Required work ->
Wherever a line below holds the word "apply", copy that line.

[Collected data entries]
···

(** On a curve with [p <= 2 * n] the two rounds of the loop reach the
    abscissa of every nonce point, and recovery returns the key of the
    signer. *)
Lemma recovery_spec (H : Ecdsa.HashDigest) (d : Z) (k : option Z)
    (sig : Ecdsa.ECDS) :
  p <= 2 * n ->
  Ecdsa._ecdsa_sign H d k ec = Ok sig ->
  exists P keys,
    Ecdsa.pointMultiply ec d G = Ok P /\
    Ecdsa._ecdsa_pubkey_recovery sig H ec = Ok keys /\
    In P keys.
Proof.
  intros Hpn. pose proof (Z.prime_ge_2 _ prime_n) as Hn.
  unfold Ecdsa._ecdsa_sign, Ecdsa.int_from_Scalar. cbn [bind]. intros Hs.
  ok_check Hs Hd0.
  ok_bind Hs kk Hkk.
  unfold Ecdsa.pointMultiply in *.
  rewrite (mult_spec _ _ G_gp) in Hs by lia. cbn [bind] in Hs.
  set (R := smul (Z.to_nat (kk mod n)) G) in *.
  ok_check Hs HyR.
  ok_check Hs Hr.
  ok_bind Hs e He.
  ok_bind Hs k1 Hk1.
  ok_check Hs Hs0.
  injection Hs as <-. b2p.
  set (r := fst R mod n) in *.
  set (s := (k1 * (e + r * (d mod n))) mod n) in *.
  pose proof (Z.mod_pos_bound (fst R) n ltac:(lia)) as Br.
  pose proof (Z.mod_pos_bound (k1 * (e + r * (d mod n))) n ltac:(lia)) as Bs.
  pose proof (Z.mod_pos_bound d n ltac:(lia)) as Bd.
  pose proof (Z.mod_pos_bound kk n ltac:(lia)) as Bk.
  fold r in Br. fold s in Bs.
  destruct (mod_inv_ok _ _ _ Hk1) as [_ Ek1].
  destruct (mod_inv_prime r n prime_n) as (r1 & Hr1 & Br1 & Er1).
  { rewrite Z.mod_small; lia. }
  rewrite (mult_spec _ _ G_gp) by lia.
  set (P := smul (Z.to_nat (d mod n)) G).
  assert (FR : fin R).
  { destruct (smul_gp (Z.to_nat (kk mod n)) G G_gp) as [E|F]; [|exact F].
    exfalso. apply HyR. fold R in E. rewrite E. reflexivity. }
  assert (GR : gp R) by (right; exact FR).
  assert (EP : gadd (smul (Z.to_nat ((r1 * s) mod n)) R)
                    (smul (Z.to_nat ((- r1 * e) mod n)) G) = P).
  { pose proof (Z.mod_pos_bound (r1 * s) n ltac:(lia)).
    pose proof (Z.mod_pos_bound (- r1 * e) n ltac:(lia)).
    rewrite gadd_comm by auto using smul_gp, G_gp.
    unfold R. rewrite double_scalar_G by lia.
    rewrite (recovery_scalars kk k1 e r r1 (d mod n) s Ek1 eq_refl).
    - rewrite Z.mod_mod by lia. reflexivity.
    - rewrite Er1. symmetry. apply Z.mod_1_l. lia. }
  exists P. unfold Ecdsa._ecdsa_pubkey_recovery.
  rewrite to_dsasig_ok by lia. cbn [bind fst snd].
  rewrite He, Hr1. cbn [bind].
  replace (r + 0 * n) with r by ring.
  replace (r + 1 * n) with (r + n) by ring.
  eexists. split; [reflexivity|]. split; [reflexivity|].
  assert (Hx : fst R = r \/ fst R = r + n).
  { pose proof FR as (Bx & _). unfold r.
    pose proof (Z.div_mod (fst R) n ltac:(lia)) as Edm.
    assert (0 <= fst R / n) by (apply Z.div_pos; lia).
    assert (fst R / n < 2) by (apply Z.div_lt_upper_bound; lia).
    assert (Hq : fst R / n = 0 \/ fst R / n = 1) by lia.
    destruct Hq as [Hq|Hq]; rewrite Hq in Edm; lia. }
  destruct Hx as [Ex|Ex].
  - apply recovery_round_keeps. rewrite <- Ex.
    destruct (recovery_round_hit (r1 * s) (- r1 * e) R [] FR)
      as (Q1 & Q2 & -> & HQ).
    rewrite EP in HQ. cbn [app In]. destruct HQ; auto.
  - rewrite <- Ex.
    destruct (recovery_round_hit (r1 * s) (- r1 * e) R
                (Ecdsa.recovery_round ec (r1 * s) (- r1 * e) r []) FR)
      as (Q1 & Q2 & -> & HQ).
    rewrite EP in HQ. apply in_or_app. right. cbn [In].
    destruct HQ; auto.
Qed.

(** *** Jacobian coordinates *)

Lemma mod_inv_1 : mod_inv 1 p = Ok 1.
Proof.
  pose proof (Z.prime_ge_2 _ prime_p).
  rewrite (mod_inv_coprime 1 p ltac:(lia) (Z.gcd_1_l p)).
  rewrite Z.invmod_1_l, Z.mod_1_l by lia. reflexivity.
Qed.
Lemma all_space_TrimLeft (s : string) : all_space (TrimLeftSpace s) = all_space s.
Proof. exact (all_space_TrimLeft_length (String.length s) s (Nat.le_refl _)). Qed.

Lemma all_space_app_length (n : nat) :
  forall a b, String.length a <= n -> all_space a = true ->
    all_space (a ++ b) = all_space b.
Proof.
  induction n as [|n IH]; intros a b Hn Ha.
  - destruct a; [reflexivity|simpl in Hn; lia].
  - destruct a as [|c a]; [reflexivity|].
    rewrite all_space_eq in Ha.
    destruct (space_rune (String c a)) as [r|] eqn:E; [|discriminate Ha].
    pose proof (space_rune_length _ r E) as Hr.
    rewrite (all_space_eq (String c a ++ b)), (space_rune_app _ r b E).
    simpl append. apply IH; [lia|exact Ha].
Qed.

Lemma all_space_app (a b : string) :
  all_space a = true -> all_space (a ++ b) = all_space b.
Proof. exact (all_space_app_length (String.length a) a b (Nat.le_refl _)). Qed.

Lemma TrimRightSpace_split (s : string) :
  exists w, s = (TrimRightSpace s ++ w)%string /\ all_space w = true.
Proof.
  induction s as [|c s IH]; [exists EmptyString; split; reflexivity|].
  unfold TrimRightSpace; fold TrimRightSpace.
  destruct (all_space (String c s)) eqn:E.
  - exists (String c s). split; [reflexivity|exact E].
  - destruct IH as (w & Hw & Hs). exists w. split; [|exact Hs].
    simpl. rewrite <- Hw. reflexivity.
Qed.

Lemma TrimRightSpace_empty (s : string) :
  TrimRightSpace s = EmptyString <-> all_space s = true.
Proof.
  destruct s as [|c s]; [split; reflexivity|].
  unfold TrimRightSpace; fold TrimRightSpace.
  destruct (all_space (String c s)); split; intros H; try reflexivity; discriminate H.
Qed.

···

Response to this task ->
    exfalso. apply HyR. fold R in E. rewrite E. reflexivity. }
    - rewrite Er1. symmetry. apply Z.mod_1_l. lia. }
    assert (0 <= fst R / n) by (apply Z.div_pos; lia).
    assert (fst R / n < 2) by (apply Z.div_lt_upper_bound; lia).
  - apply recovery_round_keeps. rewrite <- Ex.
    rewrite EP in HQ. apply in_or_app. right. cbn [In].
    simpl append. apply IH; [lia|exact Ha].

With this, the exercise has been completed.